I had the opportunity last week to chat with Peter Orszag, Director of the US Office of Management and Budget (the poor man’s way – I called in to NPR during his interview). I asked him how we'll ever achieve reductions in Medicare expenditures when Congress always restores whatever it previously cut out of provider reimbursement (e.g. the annual “doc fix” that keeps putting off mandated cuts in MD payments). His reply: we won’t have to do that any more. The new law will enable us to “bend the cost curve” downward through delivery system re-engineering by providers themselves. Mandated reimbursement cuts are only a backup plan. We’ll see how that works out in 10 or 15 years when the Chinese knock on our door and ask for their money back (I owe that line to Len Nichols). Meanwhile, let's roll up our sleeves and get to work.

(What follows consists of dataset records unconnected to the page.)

(** * ADEA argument graph: nodes, reference resolution, queries

    A shallow embedding of [src/stance.py], [src/graph_node.py],
    [src/read_argument_graph.py] and [src/argument_graph.py].

    - Python objects live in a store, a list of nodes; an object reference
      is a position in the store.  The link sets of a node ([child_nodes],
      [parent_nodes], ...) are Python sets of node objects: they hold
      references, and their membership test goes through
      [GraphNode.__hash__] and [GraphNode.__eq__], which are written out
      below.
    - The builtin [hash] on strings is not part of the repository: it is a
      parameter of the development, a [Variable] of the sections that use
      it.  Examples are run with [sample_hash].
    - A set is a list without two equal elements, in the order of
      insertion.  CPython iterates a set in the order of its hash table;
      where the source depends on that order ([next(iter(s))]) the
      statements below are about sets of one element, or about some
      element of the set.
    - An exception is a result: a function that can raise returns an
      [option], and [None] stands for the raised exception.  Output
      ([print]) is not modelled. *)

From Stdlib Require Import ZArith Lia Ascii String.
From stdpp Require Import base option list finite gmap strings.

Open Scope string_scope.
Open Scope Z_scope.
Open Scope list_scope.

(** ** Text *)

Abbreviation Text := string.

Module Text.

(** The characters [str.strip()] removes, for code points below 256
    (a [string] is read as a sequence of such code points). *)
Definition is_space (c : ascii) : bool :=
  let n := Z.of_N (N_of_ascii c) in
  ((9 <=? n) && (n <=? 13)) || ((28 <=? n) && (n <=? 32))
  || (n =? 133) || (n =? 160).

Fixpoint lstrip (s : string) : string :=
  match s with
  | EmptyString => EmptyString
  | String c s' => if is_space c then lstrip s' else s
  end.

Definition rstrip (s : string) : string :=
  String.rev (lstrip (String.rev s)).

Definition strip (s : string) : string := rstrip (lstrip s).

(** [set(...)] over strings: the elements without repetition.  The order
    of the list is the iteration order of the set. *)
Definition set (l : list Text) : list Text := remove_dups l.

(** [s.discard(x)] *)
Definition discard (x : Text) (s : list Text) : list Text :=
  filter (λ y, y ≠ x) s.

(** [c.lower()] for a code point below 256: the letters [A]-[Z], and the
    letters from 192 to 222 without the multiplication sign (215), move up
    by 32. *)
Definition lower_char (c : ascii) : ascii :=
  let n := Z.of_N (N_of_ascii c) in
  if ((65 <=? n) && (n <=? 90))
     || ((192 <=? n) && (n <=? 222) && negb (n =? 215))
  then ascii_of_N (N_of_ascii c + 32) else c.

(** [s.lower()] *)
Fixpoint lower (s : string) : string :=
  match s with
  | EmptyString => EmptyString
  | String c s' => String (lower_char c) (lower s')
  end.

(** [sub in s] *)
Fixpoint contains (sub s : string) : bool :=
  String.prefix sub s
  || match s with
     | EmptyString => false
     | String _ s' => contains sub s'
     end.

(** [s.count(c)] for a string [c] of one character *)
Fixpoint count_char (c : ascii) (s : string) : nat :=
  match s with
  | EmptyString => O
  | String c' s' => ((if Ascii.eqb c' c then 1 else 0) + count_char c s')%nat
  end.

End Text.

(** ** Object references and Python sets of nodes *)

Abbreviation ref := nat.

Module NodeSet.
Section Keyed.
(** [key r] is [hash(r)] for the node object [r].  Two nodes with the
    same hash are [==] (see [GraphNode.__eq__]), so a set holds at most
    one node per key: the one added first. *)
Variable key : ref → Z.

(** [x in s] *)
Definition mem (x : ref) (s : list ref) : bool :=
  existsb (λ y, key y =? key x) s.

(** [s.add(x)] *)
Definition add (s : list ref) (x : ref) : list ref :=
  if mem x s then s else s ++ [x].

(** [s.update(xs)] *)
Definition update (s : list ref) (xs : list ref) : list ref :=
  foldl add s xs.
End Keyed.
End NodeSet.

(** ** stance.py *)

Module Stance.
Inductive t := PRO | CON | OTHER.

Global Instance eq_dec : EqDecision t.
Proof. solve_decision. Defined.

(** The deprecation warning is issued and not modelled. *)
Definition from_label (label : Text) : t :=
  if (Text.contains "P" label && (Text.count_char "-" label mod 2 =? 0)%nat)
     || (Text.contains "K" label && (Text.count_char "-" label mod 2 =? 1)%nat)
  then PRO
  else if (Text.contains "K" label && (Text.count_char "-" label mod 2 =? 0)%nat)
          || (Text.contains "P" label && (Text.count_char "-" label mod 2 =? 1)%nat)
  then CON
  else OTHER.

Definition string_to_stance : gmap Text t :=
  <["pro" := PRO]> (<["con" := CON]> ∅).

Definition from_string (stance_string : Text) : t :=
  let stance_string := Text.strip (Text.lower stance_string) in
  default OTHER (string_to_stance !! stance_string).
End Stance.

(** ** graph_node.py *)

Module GraphNodeCategory.
Inductive t := Z | NZ | FAQ | OTHER.

Global Instance eq_dec : EqDecision t.
Proof. solve_decision. Defined.

Definition string_to_category : gmap Text t :=
  <["z" := Z]> (<["nz" := NZ]> (<["faq" := FAQ]> ∅)).

Definition from_string (category_string : Text) : t :=
  let category_string := Text.strip (Text.lower category_string) in
  default OTHER (string_to_category !! category_string).
End GraphNodeCategory.

Module GraphNode.

Record t := mk {
  label : Text;
  full_text : Text;
  parents : list Text;
  label_name : Text;
  paraphrase : Text;
  summary : Text;
  groups : list Text;
  rating : Z;
  reaction_to_argument : Z;
  category : GraphNodeCategory.t;
  stance : Stance.t;
  samples : list Text;
  similars : list Text;
  child_nodes : list ref;
  parent_nodes : list ref;
  similar_nodes : list ref;
  group_nodes : list ref;
  group_member_nodes : list ref
}.

Global Instance inhabited : Inhabited t :=
  populate (mk "" "" [] "" "" "" [] (-1) (-1)
               GraphNodeCategory.OTHER Stance.OTHER [] [] [] [] [] [] []).

(** The arguments of the dataclass constructor (the fields with
    [init=True]). *)
Module Init.
Record t := mk {
  label : Text;
  full_text : Text;
  parents : list Text;
  label_name : Text;
  paraphrase : Text;
  summary : Text;
  groups : list Text;
  rating : Z;
  reaction_to_argument : Z;
  category : GraphNodeCategory.t;
  stance : Stance.t;
  samples : list Text;
  similars : list Text
}.
End Init.

Definition _cleanup_attributes (self : t) : t :=
  let label' := Text.strip (label self) in
  let parents' := Text.set (Text.strip <$> parents self) in
  let groups' := Text.set (Text.strip <$> groups self) in
  let label_name' := Text.strip (label_name self) in
  let label_name' := if bool_decide (label_name' = "") then label' else label_name' in
  mk label' (full_text self) parents' label_name' (paraphrase self)
     (summary self) groups' (rating self) (reaction_to_argument self)
     (category self) (stance self) (samples self) (similars self)
     (child_nodes self) (parent_nodes self) (similar_nodes self)
     (group_nodes self) (group_member_nodes self).

(** The two warnings are printed and not modelled. *)
Definition _match_constraints (self : t) : t :=
  let groups' :=
    if bool_decide (label self ∈ groups self)
    then Text.discard (label self) (groups self) else groups self in
  let parents' :=
    if bool_decide (label self ∈ parents self)
    then Text.discard (label self) (parents self) else parents self in
  mk (label self) (full_text self) parents' (label_name self)
     (paraphrase self) (summary self) groups' (rating self)
     (reaction_to_argument self) (category self) (stance self)
     (samples self) (similars self)
     (child_nodes self) (parent_nodes self) (similar_nodes self)
     (group_nodes self) (group_member_nodes self).

Definition __post_init__ (self : t) : t :=
  _match_constraints (_cleanup_attributes self).

(** The generated [__init__]: the five link sets start empty. *)
Definition __init__ (a : Init.t) : t :=
  __post_init__
    (mk (Init.label a) (Init.full_text a) (Init.parents a)
        (Init.label_name a) (Init.paraphrase a) (Init.summary a)
        (Init.groups a) (Init.rating a) (Init.reaction_to_argument a)
        (Init.category a) (Init.stance a) (Init.samples a)
        (Init.similars a) [] [] [] [] []).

New Bottom Line: The legislative train has left the station. Don’t sit around waiting for policy makers to force payment and delivery system reform on rebellious providers and patients. Congress is done. It has handed health care off to Sec. Sebelius at Health and Human Services. Over the next few months, HHS will write the regulations and prepare the RFPs so proposals can be submitted for pilots. Who will submit them? Look in the mirror.

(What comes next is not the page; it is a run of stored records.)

(** C3 (amended): the candidate is written into the incoming plan with a
    provenance computed from that incoming plan: [Existing] if the name
    was there with provenance [Existing] and exactly this version, [New]
    if the name was absent, [Upgrade] if the name was there at another
    version. *)
Theorem provenance_from_incoming_plan {P : Packaging}
    (rec : list Target -> gmap string PackageSelection -> outcome dfs_result)
    (kg : KGClient) (name : string) (queue_state : list Target)
    (plan_state : gmap string PackageSelection)
    (cand : string) (cands : list string) :
  try_candidates rec kg name queue_state plan_state (cand :: cands)
  = (let* new_queue := push_deps name (get_requires kg name cand) queue_state in
     let* r :=
       rec new_queue
         (<[name := mkSelection name cand (classify_source plan_state name cand)]>
            plan_state) in
     if r.1.1 then Ret r
     else try_candidates rec kg name queue_state plan_state cands)
  /\ (plan_state !! name = None ->
      classify_source plan_state name cand = New)
  /\ (forall sel,
        plan_state !! name = Some sel ->
        sel_source sel = Existing -> sel_version sel = cand ->
        classify_source plan_state name cand = Existing)
  /\ (forall sel,
        plan_state !! name = Some sel ->
        sel_version sel <> cand ->
        classify_source plan_state name cand = Upgrade).
Proof.
  split; [reflexivity|]. unfold classify_source. repeat split.
  - now intros ->.
  - intros sel -> -> ->. simpl. now rewrite String.eqb_refl.
  - intros sel -> Hne. apply String.eqb_neq in Hne. rewrite Hne.
    now rewrite andb_false_r.
Qed.

(** ** Two runs the design document rules out *)

(** C2, on the failing input: the check-only task answers [ok] with
    [numpy] moved from the installed 1.20.0 to 1.24.0. *)
Theorem task1_check_single_returns_upgrade :
  task1_check_single 8 demo_kg [("numpy", "1.20.0")] [] "pandas" ""
  = Ret (mkResult true
           (<[ "numpy" := mkSelection "numpy" "1.24.0" Upgrade ]>
              {[ "pandas" := mkSelection "pandas" "2.0" New ]})
           []).
Proof. vm_compute. reflexivity. Qed.

(** C4, on the failing input: a string that is no version among the
    versions of a package makes the search raise [InvalidVersion] as soon
    as a non-empty specifier is tested against it, and so does such a
    string in the environment; a dependency edge whose specifier does not
    parse makes it raise [InvalidSpecifier]; [pick_min_satisfying] skips
    the string that is no version. *)
Theorem dfs_raises_on_malformed_version :
  resolve_plan 8 malformed_kg [] [("a", ">=1.0", "target")]
  = Raise InvalidVersion
  /\ resolve_plan 8 demo_kg [("numpy", "latest")] [("numpy", "", "target")]
     = Raise InvalidVersion
  /\ resolve_plan 8 malformed_edge_kg [] [("a", "", "target")]
     = Raise InvalidSpecifier
  /\ (exists spec,
        SpecifierSet_parse ">=1.0" = Some spec /\
        pick_min_satisfying (rows_versions malformed_kg "a") spec false
        = Some "1.0").
Proof.
  split; [vm_compute; reflexivity|].
  split; [vm_compute; reflexivity|].
  split; [vm_compute; reflexivity|].
  eexists. split; vm_compute; reflexivity.
Qed.

(** ** Determinism *)

Section Determinism.

Context {P : Packaging}.






(** A deeper call stack does not change what a search returns or
    raises. *)
Lemma try_candidates_budget
    (rec1 rec2 : list Target -> gmap string PackageSelection -> outcome dfs_result)
    (kg : KGClient) (name : string) (queue_state : list Target)
    (plan_state : gmap string PackageSelection) (cands : list string) :
  (forall q p, rec1 q p <> OutOfFuel -> rec2 q p = rec1 q p) ->
  try_candidates rec1 kg name queue_state plan_state cands <> OutOfFuel ->
  try_candidates rec2 kg name queue_state plan_state cands
  = try_candidates rec1 kg name queue_state plan_state cands.
Proof.
  intros Hrec. induction cands as [|cand cands IH]; simpl; [reflexivity|].
  destruct (push_deps _ _ _) as [q| |]; simpl; try reflexivity.
  destruct (rec1 q _) as [r| |] eqn:E; simpl; intros H.
  - rewrite Hrec, E by (rewrite E; discriminate). simpl.
    destruct (r.1.1); [reflexivity|now apply IH].
  - rewrite Hrec, E by (rewrite E; discriminate). reflexivity.
  - congruence.
Qed.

How to best deal with this? You have to think in system terms. The new law supports ACOs because they’re the royal road to system integration, until the next great idea evolves. Now, hospitals, medical groups, and home- & community-based providers will be incentivized to group together, and to develop internal revenue-distribution and quality measurement methods. The law defines just two metrics for success: reduce costs and increase quality of care, in that order.
What about palliative care? Current models are hospital-based. Time to take it to the next level. Inpatient PC consultation teams and designated beds/units are important from both quality and cost standpoints, but they’re not the whole story. They “cut the tail off” expensive hospital stays, but the real money is in preventing admissions and readmissions. Oh yeah – cutting payments for those is just around the corner. Very soon the days will be gone when hospital administrators refuse to cooperate with those of us who want to implement projects that reduce readmission rates. Who cares about contribution margins? Those needless readmissions will become pure costs. That’s why the new law focuses so much on home- and community-based interventions.
Predictions: the most robust pilots will connect, through new workflow and data systems, hospitalists, hospital case management, inpatient palliative care, inpatient/outpatient integrated late-stage chronic illness management, home telemanagement, home-based palliative care, and hospice. Enlightened physicians will leverage their time and expertise as they move from just seeing one patient at a time to working with interdisciplinary teams of advance-practice and other sorts of nurses, social workers, and volunteers. Advance care planning will move way upstream, a la the Respecting Choices model. System thinking and delivery redesign will, over time, move the focus of health care for seriously ill elders, who are responsible for an ever-increasing proportion of Medicare expenditures, out of the hospital and into home and community.
What will Don do, assuming he's nominated and then that he survives his run through the Republican gauntlet of fire on the way to confirmation? He will do everything he can to promote rapid-cycle creativity and system-level integration. As a result, US health care may look and act very differently in 2020 than it does today.
But the big question is: what will you do? Those of us who have been laying low, incubating new visions, starting new programs, and gaining access and influence in health systems across the US should talk to each other. Fee-for-service health care is about to die. The new currency will be great ideas and creative practices that work.